Life is full of discoveries, and when I was bedridden with mono and strep throat at the same time in the bleak winter of 2016, I discovered that I will lose my absolute shit for a teen soap. Across those five fateful weeks spent flat on my back, I shotgunned Gossip Girl and changed forever. The intervening years have thrust me down subsequent rabbit holes: The OC, of course, and Euphoria, and Netflix's Élite, and (god help me) the first couple seasons of Riverdale

Over the weekend, my nasty habit plopped me in front of Love, Victor which, in addition to scratching my teen soap itch, scratched my "anything gay and happy, but not too happy" itch. Spun off from 2018's Love, Simon and disowned by Disney+ for acknowledging that sex exists, Love, Victor focuses on a closeted basketball player (Michael Cimino) who moves from Texas to Atlanta and attends the same high school Simon did in the film.

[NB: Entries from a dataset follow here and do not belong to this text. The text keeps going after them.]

Lemma memcpy_whole (dst b : list Z) : length dst = 16%nat -> length b = 16%nat -> memcpy dst 0 b 0 16 = Done b.
Proof. intros Hd Hb. rewrite memcpy_scratch by lia. by rewrite drop_0, take_ge by lia. Qed.

Lemma memcpy_out (opre old opost b : list Z) :
  length old = 16%nat -> length b = 16%nat ->
  memcpy (opre ++ old ++ opost) (length opre) b 0 16 = Done (opre ++ b ++ opost).
Proof.
  intros Ho Hb. rewrite memcpy_in by (rewrite ?length_app; lia).
  rewrite take_app_length, drop_0, (take_ge b) by lia.
  by rewrite (app_assoc opre old), drop_app_length' by (rewrite length_app; lia).
Qed.

Lemma encrypt_scratch b out :
  block b -> length out = 16%nat -> aes_encrypt b out key keysize = Done (E b).
Proof.
  intros [Hb _] Ho. pose proof (aes_encrypt_block b [] out key keysize Hkey Hb ltac:(lia)) as H.
  by rewrite app_nil_r, drop_ge, app_nil_r in H by lia.
Qed.

Lemma decrypt_scratch b out :
  block b -> length out = 16%nat -> aes_decrypt b out key keysize = Done (D b).
Proof.
  intros [Hb _] Ho. pose proof (aes_decrypt_block b [] out key keysize Hkey Hb ltac:(lia)) as H.
  by rewrite app_nil_r, drop_ge, app_nil_r in H by lia.
Qed.

Lemma block_chunk inp j : bytes inp -> (j + 16 <= length inp)%nat -> block (take 16 (drop j inp)).
Proof.
  intros Hb Hj. split; [rewrite length_take, length_drop; lia|by apply Forall_take, Forall_drop].
Qed.

Lemma whole_mod n : (16 * n mod 16 = 0)%nat.
Proof. by rewrite Nat.mul_comm, Nat.Div0.mod_mul. Qed.
Lemma whole_div n : (16 * n / 16 = n)%nat.
Proof. by rewrite Nat.mul_comm, Nat.div_mul. Qed.

(** The loops of the CBC functions. *)
Lemma chain_loop f inp body n :
  (16 * n <= length inp)%nat -> bytes inp ->
  (forall i iv opre old opost, (i < n)%nat -> block iv -> length opre = (i * 16)%nat ->
     length old = 16%nat ->
     let r := f iv (take 16 (drop (i * 16) inp)) in
     body i (iv, opre ++ old ++ opost) = Done (r.2, opre ++ r.1 ++ opost) /\
     block r.2 /\ length r.1 = 16%nat) ->
  forall k i iv opre out, (i + k = n)%nat -> block iv -> length opre = (i * 16)%nat ->
  (16 * k <= length out)%nat ->
  exists iv', for_range i k body (iv, opre ++ out) =
    Done (iv', opre ++ concat (chain f iv (chunks_n 16 k (drop (i * 16) inp))) ++ drop (16 * k) out).
Proof.
  intros Hn Hb Hbody. induction k as [|k IH]; intros i iv opre out Hi Hiv Ho Hout.
  - exists iv. done.
  - rewrite for_range_S, <- (take_drop 16 out).
    destruct (Hbody i iv opre (take 16 out) (drop 16 out)) as (-> & Hiv' & Hl);
      [lia|done|done|rewrite length_take; lia|]. run. cbn [chunks_n chain concat].
    destruct (IH (S i) (f iv (take 16 (drop (i * 16) inp))).2
      (opre ++ (f iv (take 16 (drop (i * 16) inp))).1) (drop 16 out)) as (iv' & Eq);
      [lia|done|rewrite length_app; lia|rewrite length_drop; lia|].
    exists iv'. rewrite <- !app_assoc in *. rewrite Eq, !drop_drop.
    replace (i * 16 + 16)%nat with (S i * 16)%nat by lia.
    rewrite take_drop. by replace (16 * S k)%nat with (16 + 16 * k)%nat by lia.
Qed.

Lemma aes_encrypt_cbc_spec inp out iv n :
  length inp = (16 * n)%nat -> bytes inp -> block iv -> (16 * n <= length out)%nat ->
  aes_encrypt_cbc inp (16 * n) out key keysize iv =
    Done (true, concat (chain cbc_enc iv (chunks_n 16 n inp)) ++ drop (16 * n) out).
Proof.
  intros Hl Hb Hiv Ho. unfold aes_encrypt_cbc.
  rewrite whole_mod, whole_div. cbn [negb Nat.eqb].
  rewrite memcpy_whole by (done || apply Hiv). run.
  destruct (chain_loop cbc_enc inp
    (fun idx (s : list Z * list Z) =>
        let '(iv_buf, out) := s in
        buf_in ← memcpy scratch 0 inp (idx * 16) 16;
        buf_in ← xor_buf iv_buf buf_in 0 16;
        buf_out ← aes_encrypt buf_in scratch key keysize;
        out ← memcpy out (idx * 16) buf_out 0 16;
        iv_buf ← memcpy iv_buf 0 buf_out 0 16;
        Done (iv_buf, out)) n ltac:(lia) Hb) with (k := n) (i := 0%nat) (iv := iv)
        (opre := @nil Z) (out := out) as (iv' & Eq); [|done..|].
  - intros i v opre old opost Hi Hv Hop Hold.
    rewrite memcpy_scratch by (done || lia). run.
    assert (block (take 16 (drop (i * 16) inp))) as Hblk by (apply block_chunk; [done|lia]).
    rewrite xor_buf_block by done. run.
    rewrite encrypt_scratch by (done || by apply xor_block). run.
    assert (block (E (xor (take 16 (drop (i * 16) inp)) v))) as [Hc1 Hc2]
      by by apply encrypt_block_block, xor_block.
    rewrite <- Hop, memcpy_out by done. run. rewrite memcpy_whole by (done || apply Hv). run.
    rewrite Hop. split; [done|split; [exact (conj Hc1 Hc2)|exact Hc1]].
  - cbn [app] in Eq. rewrite Eq. run. done.
Qed.

Lemma aes_decrypt_cbc_spec inp out iv n :
  length inp = (16 * n)%nat -> bytes inp -> block iv -> (16 * n <= length out)%nat ->
  aes_decrypt_cbc inp (16 * n) out key keysize iv =
    Done (true, concat (chain cbc_dec iv (chunks_n 16 n inp)) ++ drop (16 * n) out).
Proof.
  intros Hl Hb Hiv Ho. unfold aes_decrypt_cbc. rewrite whole_mod, whole_div. cbn [negb Nat.eqb].
  rewrite memcpy_whole by (done || apply Hiv). run.
  destruct (chain_loop cbc_dec inp
    (fun idx (s : list Z * list Z) =>
        let '(iv_buf, out) := s in
        buf_in ← memcpy scratch 0 inp (idx * 16) 16;
        buf_out ← aes_decrypt buf_in scratch key keysize;
        buf_out ← xor_buf iv_buf buf_out 0 16;
        out ← memcpy out (idx * 16) buf_out 0 16;
        iv_buf ← memcpy iv_buf 0 buf_in 0 16;
        Done (iv_buf, out)) n ltac:(lia) Hb) with (k := n) (i := 0%nat) (iv := iv)
        (opre := @nil Z) (out := out) as (iv' & Eq); [|done..|].
  - intros i v opre old opost Hi Hv Hop Hold.
    rewrite memcpy_scratch by (done || lia). run.
    set (b := take 16 (drop (i * 16) inp)).
    assert (block b) as Hblk by (apply block_chunk; [done|lia]).
    rewrite decrypt_scratch by done. run.
    assert (length (xor (D b) v) = 16%nat) as Hx
      by (unfold xor; rewrite length_zip_with; destruct Hv as [-> _]; done).
    pose proof (xor_buf_spec v [] (D b) [] ltac:(destruct Hv as [-> _]; done)) as X.
    cbn [app length] in X. rewrite !app_nil_r in X.
    change (length (D b)) with 16%nat in X. rewrite X. run.
    rewrite <- Hop, memcpy_out by done. run. rewrite memcpy_whole by (apply Hv || apply Hblk). run.
    done.
  - cbn [app] in Eq. rewrite Eq. run. done.
Qed.

(** Decrypting the chained blocks. *)
Lemma cbc_dec_enc bs : forall iv,
  block iv -> Forall block bs -> chain cbc_dec iv (chain cbc_enc iv bs) = bs.
Proof.
  induction bs as [|b bs IH]; intros iv Hiv Hbs; [done|]. inv_Forall. cbn [chain cbc_enc cbc_dec fst snd].
  unfold D at 1, E at 1. rewrite decrypt_encrypt_block by by apply xor_block.
  unfold xor at 1 2. rewrite zip_lxor_cancel by (destruct Hiv as [-> _]; destruct H as [-> _]; done).
  f_equal. apply IH; [|done]. by apply encrypt_block_block, xor_block.
Qed.

Lemma chain_enc_blocks bs : forall iv,
  block iv -> Forall block bs -> Forall block (chain cbc_enc iv bs).
Proof.
  induction bs as [|b bs IH]; intros iv Hiv Hbs; [constructor|]. inv_Forall.
  cbn [chain cbc_enc fst snd]. assert (block (E (xor b iv))) by by apply encrypt_block_block, xor_block.
  constructor; [done|by apply IH].
Qed.

Lemma length_chain f bs : forall iv, length (chain f iv bs) = length bs.
Proof. induction bs as [|b bs IH]; intros iv; simpl; [done|]. by rewrite IH. Qed.

Lemma blocks_of_chunks n : forall inp,
  length inp = (16 * n)%nat -> bytes inp -> Forall block (chunks_n 16 n inp).
Proof.
  induction n as [|n IH]; intros inp Hl Hb; [constructor|]. cbn [chunks_n]. constructor.
  - split; [rewrite length_take; lia|by apply Forall_take].
  - apply IH; [rewrite length_drop; lia|by apply Forall_drop].
Qed.

Lemma length_chunks_n {A} (w n : nat) : forall l : list A, length (chunks_n w n l) = n.
Proof. induction n as [|n IH]; intros l; simpl; [done|]. by rewrite IH. Qed.

Lemma cbc_roundtrip inp out out2 iv n :
  length inp = (16 * n)%nat -> bytes inp -> block iv ->
  (16 * n <= length out)%nat -> (16 * n <= length out2)%nat ->
  (r ← aes_encrypt_cbc inp (16 * n) out key keysize iv;
   aes_decrypt_cbc (take (16 * n) r.2) (16 * n) out2 key keysize iv) =
  Done (true, inp ++ drop (16 * n) out2).
Proof.
  intros Hl Hb Hiv Ho Ho2. rewrite aes_encrypt_cbc_spec by done. run. cbn [snd].
  set (bs := chunks_n 16 n inp). pose proof (blocks_of_chunks n inp Hl Hb) as Hbs. fold bs in Hbs.
  pose proof (chain_enc_blocks bs iv Hiv Hbs) as Hc.
  assert (length (chain cbc_enc iv bs) = n) as Hlc
    by (rewrite length_chain; apply length_chunks_n).
  assert (Forall (fun b => length b = 16%nat) (chain cbc_enc iv bs)) as Hc16
    by (eapply Forall_impl; [done|by intros ? []]).
  assert (length (concat (chain cbc_enc iv bs)) = (16 * n)%nat) as Hcl
    by (rewrite (length_concat_chunks 16) by done; by rewrite Hlc).
  rewrite take_app_length' by done.
  rewrite aes_decrypt_cbc_spec; [|done| |done|done].
  - pose proof (chunks_n_concat 16 (chain cbc_enc iv bs) [] Hc16 0) as Eq.
    rewrite Nat.add_0_r, !app_nil_r, Hlc in Eq. rewrite Eq, cbc_dec_enc by done.
    destruct (concat_chunks 16 inp n Hl) as [Ec _]. fold bs in Ec. by rewrite Ec.
  - apply Forall_concat. eapply Forall_impl; [exact Hc|]. intros ? [_ Hx]. exact Hx.
Qed.

(** The loop of the MAC keeps only the chaining value. *)
Lemma mac_loop inp n :
  (16 * n <= length inp)%nat -> bytes inp ->
  forall k i iv buf, (i + k = n)%nat -> block iv -> length buf = 16%nat -> (buf = iv \/ i = 0%nat) ->
  for_range i k (fun idx (s : list Z * list Z) =>
        let '(iv_buf, buf_out) := s in
        buf_in ← memcpy scratch 0 inp (idx * 16) 16;
        buf_in ← xor_buf iv_buf buf_in 0 16;
        buf_out ← aes_encrypt buf_in buf_out key keysize;
        iv_buf ← memcpy iv_buf 0 buf_out 0 16;
        Done (iv_buf, buf_out)) (iv, buf) =
  let v := cbc_mac iv (chunks_n 16 k (drop (i * 16) inp)) in
  Done (v, match k with O => buf | _ => v end).
Proof.
  intros Hn Hb. induction k as [|k IH]; intros i iv buf Hi Hiv Hbuf Hor; [done|].
  rewrite for_range_S, memcpy_scratch by (done || lia). run. cbn [chunks_n cbc_mac foldl].
  set (b := take 16 (drop (i * 16) inp)).
  assert (block b) as Hblk by (apply block_chunk; [done|lia]).
  rewrite xor_buf_block by done. run. rewrite encrypt_scratch by (done || by apply xor_block). run.
  assert (block (E (xor b iv))) as Hc by by apply encrypt_block_block, xor_block.
  rewrite memcpy_whole by (apply Hiv || apply Hc). run.
  rewrite IH by (lia || done || apply Hc || by left).
  rewrite drop_drop. replace (i * 16 + 16)%nat with (S i * 16)%nat by lia.
  destruct k; [|done]. done.
Qed.

Lemma aes_encrypt_cbc_mac_spec inp out iv uninit n :
  (16 * n <= length inp)%nat -> (0 < n)%nat -> bytes inp -> block iv -> length uninit = 16%nat ->
  (16 <= length out)%nat ->
  aes_encrypt_cbc_mac inp (16 * n) out key keysize iv uninit =
    Done (true, cbc_mac iv (chunks_n 16 n inp) ++ drop 16 out).
Proof.
  intros Hl Hn Hb Hiv Hu Ho. unfold aes_encrypt_cbc_mac. rewrite whole_mod, whole_div. cbn [negb Nat.eqb].
  rewrite memcpy_whole by (done || apply Hiv). run.
  rewrite (mac_loop inp n) by (done || lia || by right). run. cbn [snd].
  destruct n as [|n]; [lia|].
  assert (forall bs iv, length iv = 16%nat -> length (cbc_mac iv bs) = 16%nat) as Hlm.
  { induction bs as [|b bs IH]; intros v Hv; [done|]. by apply IH. }
  rewrite memcpy_in by (rewrite ?Hlm by apply Hiv; lia). run.
  by rewrite drop_0, take_0, take_ge by (rewrite Hlm by apply Hiv; lia).
Qed.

He befriends his neighbor, has long talks with Ana Ortiz (because she plays his mom), crushes on an unavailable barista, and dates the beautiful, popular Mia (Rachel Naomi Hilson, who is fucking sensational, and steals the show) to pass as straight. All the while, he Instagram DMs Simon for gay guidance, which comes in the form of phoned-in voiceovers from Nick Robinson.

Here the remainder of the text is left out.